What you have to do: Say only the number of lines in the entries below that contain "mkDisruptionRecord".

= = = = = = =

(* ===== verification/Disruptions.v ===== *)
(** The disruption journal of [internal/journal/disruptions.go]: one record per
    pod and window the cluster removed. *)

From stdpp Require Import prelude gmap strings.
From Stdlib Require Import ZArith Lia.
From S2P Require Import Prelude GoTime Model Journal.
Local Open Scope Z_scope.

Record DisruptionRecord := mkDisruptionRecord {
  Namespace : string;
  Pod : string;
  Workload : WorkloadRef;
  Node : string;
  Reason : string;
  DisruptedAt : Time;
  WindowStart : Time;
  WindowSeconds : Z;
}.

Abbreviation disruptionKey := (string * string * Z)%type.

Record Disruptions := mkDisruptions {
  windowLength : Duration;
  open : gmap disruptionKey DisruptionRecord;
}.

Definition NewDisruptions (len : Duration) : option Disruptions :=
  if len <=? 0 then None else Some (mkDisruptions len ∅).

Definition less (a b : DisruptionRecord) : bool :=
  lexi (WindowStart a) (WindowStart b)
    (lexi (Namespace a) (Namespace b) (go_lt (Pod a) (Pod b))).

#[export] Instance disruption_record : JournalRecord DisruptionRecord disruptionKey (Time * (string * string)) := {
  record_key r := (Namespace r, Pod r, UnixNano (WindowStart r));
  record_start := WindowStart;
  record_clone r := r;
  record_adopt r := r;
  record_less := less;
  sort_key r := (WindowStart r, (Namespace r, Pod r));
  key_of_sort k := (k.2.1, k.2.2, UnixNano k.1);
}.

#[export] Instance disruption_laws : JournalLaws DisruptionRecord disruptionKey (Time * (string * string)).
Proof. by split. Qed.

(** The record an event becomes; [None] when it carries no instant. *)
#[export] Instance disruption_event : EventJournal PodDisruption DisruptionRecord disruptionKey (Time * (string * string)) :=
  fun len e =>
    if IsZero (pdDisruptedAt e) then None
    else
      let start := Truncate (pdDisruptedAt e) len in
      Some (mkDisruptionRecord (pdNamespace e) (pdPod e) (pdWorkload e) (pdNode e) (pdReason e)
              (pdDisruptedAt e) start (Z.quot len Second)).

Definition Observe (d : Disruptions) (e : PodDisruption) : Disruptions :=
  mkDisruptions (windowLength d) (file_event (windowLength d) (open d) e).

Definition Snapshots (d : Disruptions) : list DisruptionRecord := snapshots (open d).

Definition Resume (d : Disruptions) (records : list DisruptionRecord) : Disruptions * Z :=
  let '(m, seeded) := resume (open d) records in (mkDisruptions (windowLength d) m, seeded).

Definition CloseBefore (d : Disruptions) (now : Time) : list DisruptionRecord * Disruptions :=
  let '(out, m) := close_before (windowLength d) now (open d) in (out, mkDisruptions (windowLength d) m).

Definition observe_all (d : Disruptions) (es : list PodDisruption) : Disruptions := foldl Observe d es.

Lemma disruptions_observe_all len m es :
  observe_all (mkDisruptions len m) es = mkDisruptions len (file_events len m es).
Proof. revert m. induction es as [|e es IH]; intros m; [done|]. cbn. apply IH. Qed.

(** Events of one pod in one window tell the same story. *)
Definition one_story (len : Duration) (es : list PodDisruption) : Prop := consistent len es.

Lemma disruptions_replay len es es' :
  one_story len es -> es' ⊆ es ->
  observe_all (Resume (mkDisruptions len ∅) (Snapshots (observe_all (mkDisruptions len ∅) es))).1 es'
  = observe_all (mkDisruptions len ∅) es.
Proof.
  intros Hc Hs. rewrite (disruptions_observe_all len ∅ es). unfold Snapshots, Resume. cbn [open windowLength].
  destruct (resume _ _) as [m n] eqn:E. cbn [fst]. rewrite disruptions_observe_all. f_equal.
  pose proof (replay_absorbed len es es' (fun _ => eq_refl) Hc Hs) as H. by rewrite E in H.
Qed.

= = = = = = =

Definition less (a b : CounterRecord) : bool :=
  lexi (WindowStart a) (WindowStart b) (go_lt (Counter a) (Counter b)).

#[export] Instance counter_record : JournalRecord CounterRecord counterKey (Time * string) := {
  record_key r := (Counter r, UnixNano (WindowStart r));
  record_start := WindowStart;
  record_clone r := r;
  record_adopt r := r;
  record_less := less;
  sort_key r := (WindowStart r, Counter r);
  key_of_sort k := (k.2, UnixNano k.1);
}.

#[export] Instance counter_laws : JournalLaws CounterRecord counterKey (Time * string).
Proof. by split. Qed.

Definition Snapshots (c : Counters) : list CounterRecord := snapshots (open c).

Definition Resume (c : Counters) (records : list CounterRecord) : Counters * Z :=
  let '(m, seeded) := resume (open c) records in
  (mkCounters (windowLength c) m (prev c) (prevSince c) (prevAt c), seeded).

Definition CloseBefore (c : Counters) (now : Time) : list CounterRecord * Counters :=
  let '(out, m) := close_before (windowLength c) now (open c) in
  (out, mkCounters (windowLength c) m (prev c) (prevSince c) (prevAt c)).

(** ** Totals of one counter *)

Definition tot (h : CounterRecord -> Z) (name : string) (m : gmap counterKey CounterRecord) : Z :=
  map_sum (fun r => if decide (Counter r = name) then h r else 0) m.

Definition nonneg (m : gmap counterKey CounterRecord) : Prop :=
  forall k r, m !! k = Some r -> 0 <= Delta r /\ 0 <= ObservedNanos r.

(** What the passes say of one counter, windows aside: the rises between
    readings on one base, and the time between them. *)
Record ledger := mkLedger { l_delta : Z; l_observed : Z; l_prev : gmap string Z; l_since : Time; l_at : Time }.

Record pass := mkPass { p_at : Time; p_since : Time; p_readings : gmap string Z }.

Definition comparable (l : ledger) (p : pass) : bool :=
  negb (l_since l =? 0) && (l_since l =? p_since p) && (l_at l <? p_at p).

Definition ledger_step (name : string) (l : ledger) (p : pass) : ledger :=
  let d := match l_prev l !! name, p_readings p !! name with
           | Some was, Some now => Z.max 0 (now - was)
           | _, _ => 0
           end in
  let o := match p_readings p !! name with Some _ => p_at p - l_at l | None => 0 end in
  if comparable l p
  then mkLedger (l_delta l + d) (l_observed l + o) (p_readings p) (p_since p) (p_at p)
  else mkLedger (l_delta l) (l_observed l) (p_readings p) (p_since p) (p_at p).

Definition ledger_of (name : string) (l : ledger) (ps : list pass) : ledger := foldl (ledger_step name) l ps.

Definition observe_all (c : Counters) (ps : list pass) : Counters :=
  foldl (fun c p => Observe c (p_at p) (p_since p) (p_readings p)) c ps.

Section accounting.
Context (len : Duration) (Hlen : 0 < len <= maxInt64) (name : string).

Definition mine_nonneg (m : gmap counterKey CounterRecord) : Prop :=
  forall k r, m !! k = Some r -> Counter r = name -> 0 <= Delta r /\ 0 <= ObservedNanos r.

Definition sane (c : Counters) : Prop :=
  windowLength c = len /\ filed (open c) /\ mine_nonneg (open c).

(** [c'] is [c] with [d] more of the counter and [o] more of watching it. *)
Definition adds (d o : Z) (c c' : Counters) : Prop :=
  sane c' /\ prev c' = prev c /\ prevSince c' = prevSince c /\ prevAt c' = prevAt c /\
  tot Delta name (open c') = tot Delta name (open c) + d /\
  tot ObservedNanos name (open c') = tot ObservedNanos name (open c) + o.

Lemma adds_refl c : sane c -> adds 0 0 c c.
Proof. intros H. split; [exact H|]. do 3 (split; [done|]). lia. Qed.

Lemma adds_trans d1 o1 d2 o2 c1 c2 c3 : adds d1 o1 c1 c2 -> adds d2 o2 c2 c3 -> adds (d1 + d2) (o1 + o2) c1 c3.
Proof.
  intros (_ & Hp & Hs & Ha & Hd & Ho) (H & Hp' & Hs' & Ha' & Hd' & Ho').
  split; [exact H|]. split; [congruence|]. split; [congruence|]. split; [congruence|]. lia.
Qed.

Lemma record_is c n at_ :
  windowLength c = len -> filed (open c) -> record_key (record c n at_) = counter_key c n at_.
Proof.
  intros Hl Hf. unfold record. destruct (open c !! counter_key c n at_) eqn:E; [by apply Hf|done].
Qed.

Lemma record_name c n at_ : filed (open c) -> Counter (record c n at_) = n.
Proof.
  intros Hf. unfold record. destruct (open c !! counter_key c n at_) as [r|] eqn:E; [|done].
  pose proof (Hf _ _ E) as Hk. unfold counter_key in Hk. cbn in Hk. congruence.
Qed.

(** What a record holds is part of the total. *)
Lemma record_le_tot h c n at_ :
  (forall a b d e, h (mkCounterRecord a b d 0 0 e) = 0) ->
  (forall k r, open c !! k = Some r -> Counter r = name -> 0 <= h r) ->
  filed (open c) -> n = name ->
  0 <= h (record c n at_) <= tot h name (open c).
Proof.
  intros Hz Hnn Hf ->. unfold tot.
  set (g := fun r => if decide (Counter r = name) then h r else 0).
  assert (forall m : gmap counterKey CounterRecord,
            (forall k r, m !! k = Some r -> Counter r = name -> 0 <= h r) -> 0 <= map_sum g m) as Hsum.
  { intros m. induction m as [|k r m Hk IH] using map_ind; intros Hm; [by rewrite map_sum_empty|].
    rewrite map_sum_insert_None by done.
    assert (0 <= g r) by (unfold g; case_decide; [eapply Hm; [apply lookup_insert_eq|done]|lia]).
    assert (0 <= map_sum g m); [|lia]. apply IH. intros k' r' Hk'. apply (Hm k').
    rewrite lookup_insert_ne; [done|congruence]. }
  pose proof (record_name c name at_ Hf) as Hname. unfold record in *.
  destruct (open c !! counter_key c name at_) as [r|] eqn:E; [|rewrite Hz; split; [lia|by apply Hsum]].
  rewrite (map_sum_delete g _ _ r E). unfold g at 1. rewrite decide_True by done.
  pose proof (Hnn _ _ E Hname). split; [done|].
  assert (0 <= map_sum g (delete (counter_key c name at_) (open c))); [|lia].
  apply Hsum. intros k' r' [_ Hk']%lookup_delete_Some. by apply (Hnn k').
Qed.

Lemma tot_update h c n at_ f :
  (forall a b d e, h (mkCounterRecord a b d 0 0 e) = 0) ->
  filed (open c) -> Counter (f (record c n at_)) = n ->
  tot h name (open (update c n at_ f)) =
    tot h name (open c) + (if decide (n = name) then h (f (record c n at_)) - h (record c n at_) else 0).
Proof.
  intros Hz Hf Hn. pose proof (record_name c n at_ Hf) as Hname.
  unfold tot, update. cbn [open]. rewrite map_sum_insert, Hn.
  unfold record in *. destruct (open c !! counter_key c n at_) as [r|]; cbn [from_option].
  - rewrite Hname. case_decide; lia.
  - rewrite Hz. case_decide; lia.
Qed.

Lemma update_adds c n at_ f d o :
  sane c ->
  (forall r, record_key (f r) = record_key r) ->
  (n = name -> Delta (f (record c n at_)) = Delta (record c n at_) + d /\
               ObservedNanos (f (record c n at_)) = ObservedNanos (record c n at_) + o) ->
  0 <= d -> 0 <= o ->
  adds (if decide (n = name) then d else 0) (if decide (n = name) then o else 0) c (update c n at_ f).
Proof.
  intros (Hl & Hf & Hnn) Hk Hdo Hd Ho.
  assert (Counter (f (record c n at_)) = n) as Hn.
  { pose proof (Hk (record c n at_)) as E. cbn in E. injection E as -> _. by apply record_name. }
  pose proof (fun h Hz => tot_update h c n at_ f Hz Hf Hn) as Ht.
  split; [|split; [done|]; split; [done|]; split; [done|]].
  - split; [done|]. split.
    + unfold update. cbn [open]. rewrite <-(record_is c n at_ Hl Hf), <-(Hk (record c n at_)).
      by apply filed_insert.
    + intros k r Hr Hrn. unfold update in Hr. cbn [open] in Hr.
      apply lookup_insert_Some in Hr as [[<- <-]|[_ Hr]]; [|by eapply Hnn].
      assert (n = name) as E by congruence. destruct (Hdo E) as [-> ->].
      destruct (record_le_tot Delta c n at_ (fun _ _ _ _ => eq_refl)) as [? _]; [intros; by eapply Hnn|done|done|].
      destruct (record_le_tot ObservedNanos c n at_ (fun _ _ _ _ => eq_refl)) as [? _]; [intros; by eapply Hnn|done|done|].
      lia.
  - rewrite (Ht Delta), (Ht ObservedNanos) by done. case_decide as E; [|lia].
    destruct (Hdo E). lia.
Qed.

= = = = = = =

Output below: 2